__WHAT YOU NEED TO DO__: Carry over every entry exactly as it appears in the records.

__DATA__:
(** X11: [split_train_and_test] returns its two lists exactly when
    [round(len(g) * ratio)] is an integer for every group [g]; otherwise it
    raises what [round] raises on the first group, in the order of the
    loops, whose product is not finite: an [OverflowError] for an infinite
    product, a [ValueError] for a NaN.  On an empty catalog it returns two
    empty lists whatever the ratio is. *)
Theorem split_train_and_test_raises (gdf : list Row) (ratio : float) (s : rng_state) :
  is_ok (fst (split_train_and_test gdf ratio s)) = rounds_ok ratio gdf
  /\ (rounds_ok ratio gdf = false ->
      exists before g after e,
        groups gdf = before ++ g :: after
        /\ forallb (fun g => is_ok (n_test_file_of ratio (names g))) before = true
        /\ n_test_file_of ratio (names g) = Raise e
        /\ fst (split_train_and_test gdf ratio s) = Raise e
        /\ (e = OverflowError "cannot convert float infinity to integer"
            \/ e = ValueError "cannot convert float NaN to integer"))
  /\ split_train_and_test [] ratio s = (Ok ([], []), s).
Proof.
  assert (Hfail : rounds_ok ratio gdf = false ->
      exists before g after e,
        groups gdf = before ++ g :: after
        /\ forallb (fun g => is_ok (n_test_file_of ratio (names g))) before = true
        /\ n_test_file_of ratio (names g) = Raise e
        /\ fst (split_train_and_test gdf ratio s) = Raise e
        /\ (e = OverflowError "cannot convert float infinity to integer"
            \/ e = ValueError "cannot convert float NaN to integer")).
  { intros Hbad.
    destruct (first_failing_group ratio (groups gdf) Hbad)
      as (before & g & after & e & Hgs & Hb & He).
    exists before, g, after, e. repeat (split; [assumption|]). split.
    - rewrite split_train_and_test_groups, Hgs. unfold split_all.
      rewrite for_each_app.
      destruct (split_all_spec ratio before Hb [] [] s) as (parts & s' & Hrun & _).
      unfold split_all in Hrun. rewrite Hrun. cbn [for_each]. unfold bind.
      rewrite split_group_run, He. reflexivity.
    - exact (round_raises _ _ He). }
  split; [|split; [exact Hfail | reflexivity]].
  destruct (rounds_ok ratio gdf) eqn:Hok.
  - rewrite split_train_and_test_groups.
    destruct (split_all_spec ratio (groups gdf) Hok [] [] s) as (parts & s' & -> & _).
    reflexivity.
  - destruct (Hfail eq_refl) as (_ & _ & _ & e & _ & _ & _ & -> & _). reflexivity.
Qed.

__COMPLETED TASK__:
(** X11: [split_train_and_test] returns its two lists exactly when
    [round(len(g) * ratio)] is an integer for every group [g]; otherwise it
    raises what [round] raises on the first group, in the order of the
    loops, whose product is not finite: an [OverflowError] for an infinite
    product, a [ValueError] for a NaN.  On an empty catalog it returns two
    empty lists whatever the ratio is. *)
Theorem split_train_and_test_raises (gdf : list Row) (ratio : float) (s : rng_state) :
  is_ok (fst (split_train_and_test gdf ratio s)) = rounds_ok ratio gdf
  /\ (rounds_ok ratio gdf = false ->
      exists before g after e,
        groups gdf = before ++ g :: after
        /\ forallb (fun g => is_ok (n_test_file_of ratio (names g))) before = true
        /\ n_test_file_of ratio (names g) = Raise e
        /\ fst (split_train_and_test gdf ratio s) = Raise e
        /\ (e = OverflowError "cannot convert float infinity to integer"
            \/ e = ValueError "cannot convert float NaN to integer"))
  /\ split_train_and_test [] ratio s = (Ok ([], []), s).
Proof.
  assert (Hfail : rounds_ok ratio gdf = false ->
      exists before g after e,
        groups gdf = before ++ g :: after
        /\ forallb (fun g => is_ok (n_test_file_of ratio (names g))) before = true
        /\ n_test_file_of ratio (names g) = Raise e
        /\ fst (split_train_and_test gdf ratio s) = Raise e
        /\ (e = OverflowError "cannot convert float infinity to integer"
            \/ e = ValueError "cannot convert float NaN to integer")).
  { intros Hbad.
    destruct (first_failing_group ratio (groups gdf) Hbad)
      as (before & g & after & e & Hgs & Hb & He).
    exists before, g, after, e. repeat (split; [assumption|]). split.
    - rewrite split_train_and_test_groups, Hgs. unfold split_all.
      rewrite for_each_app.
      destruct (split_all_spec ratio before Hb [] [] s) as (parts & s' & Hrun & _).
      unfold split_all in Hrun. rewrite Hrun. cbn [for_each]. unfold bind.
      rewrite split_group_run, He. reflexivity.
    - exact (round_raises _ _ He). }
  split; [|split; [exact Hfail | reflexivity]].
  destruct (rounds_ok ratio gdf) eqn:Hok.
  - rewrite split_train_and_test_groups.
    destruct (split_all_spec ratio (groups gdf) Hok [] [] s) as (parts & s' & -> & _).
    reflexivity.
  - destruct (Hfail eq_refl) as (_ & _ & _ & e & _ & _ & _ & -> & _). reflexivity.
Qed.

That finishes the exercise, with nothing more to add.